# [Your goal]
Repeat only the lines below from the one containing "Lemma inv_push_postfix b" through the one containing "builder_inv (set_operator_stack b ops).", inclusive, exactly as written.

# [The records]
——————————

(* ===== verification/ParserFacts.v ===== *)
(** What the parser promises to the construction of the automaton: every class is
    ready for matching, every postfix token is an atom, an operator or a capture
    that exists, and the limits hold. *)
From S2P Require Import Prelude.
From S2P Require Import Utf8.
From S2P Require Import AsciiBitmap.
From S2P Require Import UnicodeData.
From S2P Require Import RuneClass.
From S2P Require Import Categories.
From S2P Require Import RegexSyntax.
From S2P Require Import PostfixBuilder.
From S2P Require Import RegexSpec.

(** * Tokens *)

Definition is_operator (t : Z) : bool :=
  (t =? Catenation) || (t =? Alternation)
  || match quantifier_token t with Some _ => true | None => false end.

Definition token_ok (classes : nat) (captures : Z) (t : Z) : Prop :=
  (atom_label t = true /\ (is_class_ref t = true -> (class_ref_index t < classes)%nat))
  \/ is_operator t = true
  \/ CaptureGroup <= t < CaptureGroup + captures.

Lemma token_ok_mono classes classes' captures captures' t :
  (classes <= classes')%nat -> captures <= captures' ->
  token_ok classes captures t -> token_ok classes' captures' t.
Proof. intros ??[[? H]|[?|?]]; unfold token_ok; [left; split; [done|intros Hr; specialize (H Hr); lia]|tauto|lia]. Qed.

Definition operator_ok (t : Z) : Prop := t = Catenation \/ t = Alternation \/ t = LParen.

Lemma operator_token classes captures t : operator_ok t -> token_ok classes captures t.
Proof. intros [->|[->| ->]]; [right; left|right; left|left]; done. Qed.

Record builder_inv (b : Builder) : Prop := {
  inv_classes : Forall class_ok (rune_classes b);
  inv_postfix : Forall (token_ok (length (rune_classes b)) (num_captures b)) (postfix b);
  inv_operators : Forall operator_ok (operator_stack b);
  inv_groups : Forall (fun g => group_capturing g = true -> 0 <= capture_id g < num_captures b)
                 (group_start_stack b);
  inv_captures : 0 <= num_captures b <= MaxCaptures;
}.

(** A rune of the pattern as a token. *)
Lemma rune_token classes captures r : 0 <= r < 2 ^ 21 -> token_ok classes captures r.
Proof.
  intros H. left. unfold atom_label, is_class_ref, RuneClassBase, RuneClassMax.
  split; [lia|]. intros Hr. exfalso. lia.
Qed.

Lemma token_ok_of_ref classes captures k : (k < classes)%nat -> Z.of_nat k <= RuneClassMax - RuneClassBase ->
  token_ok classes captures (RuneClassBase + Z.of_nat k).
Proof.
  intros Hk Hm. left. unfold atom_label, class_ref_index, is_class_ref, RuneClassBase, RuneClassMax in *.
  split; [lia|]. intros _. lia.
Qed.

(** * Fields that carry no obligation *)

Ltac same_fields := intros []; split; assumption.

Lemma inv_set_error b c : builder_inv b -> builder_inv (set_error b c).
Proof. unfold set_error. destruct (is_no_error _); [same_fields|done]. Qed.
Lemma inv_need_concat b v : builder_inv b -> builder_inv (set_need_concat b v).
Proof. same_fields. Qed.
Lemma inv_escaped b v : builder_inv b -> builder_inv (set_escaped b v).
Proof. same_fields. Qed.
Lemma inv_atom b i v w : builder_inv b -> builder_inv (set_atom b i v w).
Proof. same_fields. Qed.
Lemma inv_quantified b v : builder_inv b -> builder_inv (set_quantified b v).
Proof. same_fields. Qed.

Create HintDb parser.
#[export] Hint Resolve inv_set_error inv_need_concat inv_escaped inv_atom inv_quantified : parser.

Lemma inv_set_postfix b out :
  builder_inv b -> Forall (token_ok (length (rune_classes b)) (num_captures b)) out ->
  builder_inv (set_postfix b out).
Proof. intros []. by split. Qed.

Lemma inv_push_postfix b t :
  builder_inv b -> token_ok (length (rune_classes b)) (num_captures b) t ->
  builder_inv (push_postfix b t).
Proof.
  intros H Ht. apply inv_set_postfix; [done|]. apply Forall_app. split; [apply H|by constructor].
Qed.

Lemma inv_operator_stack b ops : builder_inv b -> Forall operator_ok ops ->
  builder_inv (set_operator_stack b ops).
Proof. intros []. by split. Qed.

Lemma inv_pop_operator b : builder_inv b ->
  builder_inv (set_operator_stack b (tail (operator_stack b))).
Proof.
  intros H. apply inv_operator_stack; [done|]. pose proof (inv_operators _ H) as Hops.
  destruct Hops; [constructor|done].
Qed.

Lemma pop_operators_ok (P : Z -> Prop) stop ops out ops' out' :
  (forall t, operator_ok t -> P t) ->
  pop_operators stop ops out = (ops', out') -> Forall operator_ok ops -> Forall P out ->
  Forall operator_ok ops' /\ Forall P out'.
Proof.
  intros HP. revert out. induction ops as [|t ops IH]; intros out; cbn; [by intros [= <- <-]|].
  rewrite Forall_cons. destruct (stop t); [intros [= <- <-]; rewrite Forall_cons; tauto|].
  intros E [Ht Hops] Hout. apply (IH _ E Hops). apply Forall_app. split; [done|].
  constructor; [by apply HP|constructor].
Qed.

Lemma inv_drain stop b : builder_inv b -> builder_inv (drain stop b).
Proof.
  intros H. unfold drain. destruct (pop_operators _ _ _) as [ops out] eqn:E.
  destruct (pop_operators_ok (token_ok (length (rune_classes b)) (num_captures b)) _ _ _ _ _
    (operator_token _ _) E (inv_operators _ H) (inv_postfix _ H)) as [H1 H2].
  apply inv_operator_stack; [by apply inv_set_postfix|done].
Qed.

Lemma drain_classes stop b : rune_classes (drain stop b) = rune_classes b
  /\ num_captures (drain stop b) = num_captures b
  /\ group_start_stack (drain stop b) = group_start_stack b.
Proof. unfold drain. by destruct (pop_operators _ _ _). Qed.

Lemma inv_push_concat b : builder_inv b -> builder_inv (push_concat b).
Proof.
  intros H. apply inv_operator_stack; [by apply inv_drain|].
  constructor; [by left|]. by apply inv_operators, inv_drain.
Qed.

Lemma inv_push_alternation b : builder_inv b -> builder_inv (push_alternation b).
Proof.
  intros H. apply inv_operator_stack; [by apply inv_drain|].
  constructor; [by right; left|]. by apply inv_operators, inv_drain.
Qed.

Lemma push_concat_classes b : rune_classes (push_concat b) = rune_classes b
  /\ num_captures (push_concat b) = num_captures b
  /\ group_start_stack (push_concat b) = group_start_stack b.
Proof. apply drain_classes. Qed.

#[export] Hint Resolve inv_drain inv_push_concat inv_push_alternation : parser.

Lemma inv_emit_atom b t :
  builder_inv b -> token_ok (length (rune_classes b)) (num_captures b) t ->
  builder_inv (emit_atom b t).
Proof.
  intros H Ht. apply inv_need_concat, inv_push_postfix.
  - apply inv_atom. destruct (need_concat b); auto with parser.
  - cbn. destruct (need_concat b); [|done]. by destruct (push_concat_classes b) as (-> & -> & _).
Qed.

Lemma inv_emit_unjoined b t :
  builder_inv b -> token_ok (length (rune_classes b)) (num_captures b) t ->
  builder_inv (emit_unjoined b t).
Proof. intros H Ht. apply inv_need_concat, inv_push_postfix; [by apply inv_atom|done]. Qed.

(** * Classes *)

Lemma inv_make_class_ref b rc ref b' :
  builder_inv b -> class_ok rc -> make_class_ref b rc = (ref, b') ->
  builder_inv b' /\ token_ok (length (rune_classes b')) (num_captures b') ref
  /\ (ok b' = true -> nth (class_ref_index ref) (rune_classes b') empty_class = rc).
Proof.
  intros H Hrc. unfold make_class_ref.
  destruct (Z.ltb_spec (RuneClassMax - RuneClassBase) (Z.of_nat (length (rune_classes b)))) as [Hf|Hf];
    intros [= <- <-].
  - split_and!; [by apply inv_set_error| |].
    + rewrite <-(Z.add_0_r RuneClassBase). apply (token_ok_of_ref _ _ 0).
      * unfold set_error. destruct (is_no_error _); cbn; unfold RuneClassMax, RuneClassBase in *; lia.
      * unfold RuneClassMax, RuneClassBase. lia.
    + unfold set_error, ok. destruct (is_no_error (error_code b)) eqn:E; cbn; congruence.
  - destruct H as [H1 H2 H3 H4 H5].
    assert (class_ref_index (RuneClassBase + Z.of_nat (length (rune_classes b)))
            = length (rune_classes b)) as Ei by (unfold class_ref_index; lia).
    split_and!.
    + split; cbn; [by apply Forall_app; split; [|constructor]| |done..].
      eapply Forall_impl; [exact H2|]. intros t. apply token_ok_mono; [rewrite length_app; lia|lia].
    + apply token_ok_of_ref; [|done]. cbn. rewrite length_app. cbn. lia.
    + intros _. rewrite Ei. cbn. rewrite nth_middle || rewrite app_nth2 by lia.
      rewrite ?Nat.sub_diag. done.
Qed.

——————————

# [Result of this task]
Lemma inv_push_postfix b t :
  builder_inv b -> token_ok (length (rune_classes b)) (num_captures b) t ->
  builder_inv (push_postfix b t).
Proof.
  intros H Ht. apply inv_set_postfix; [done|]. apply Forall_app. split; [apply H|by constructor].
Qed.

Lemma inv_operator_stack b ops : builder_inv b -> Forall operator_ok ops ->
  builder_inv (set_operator_stack b ops).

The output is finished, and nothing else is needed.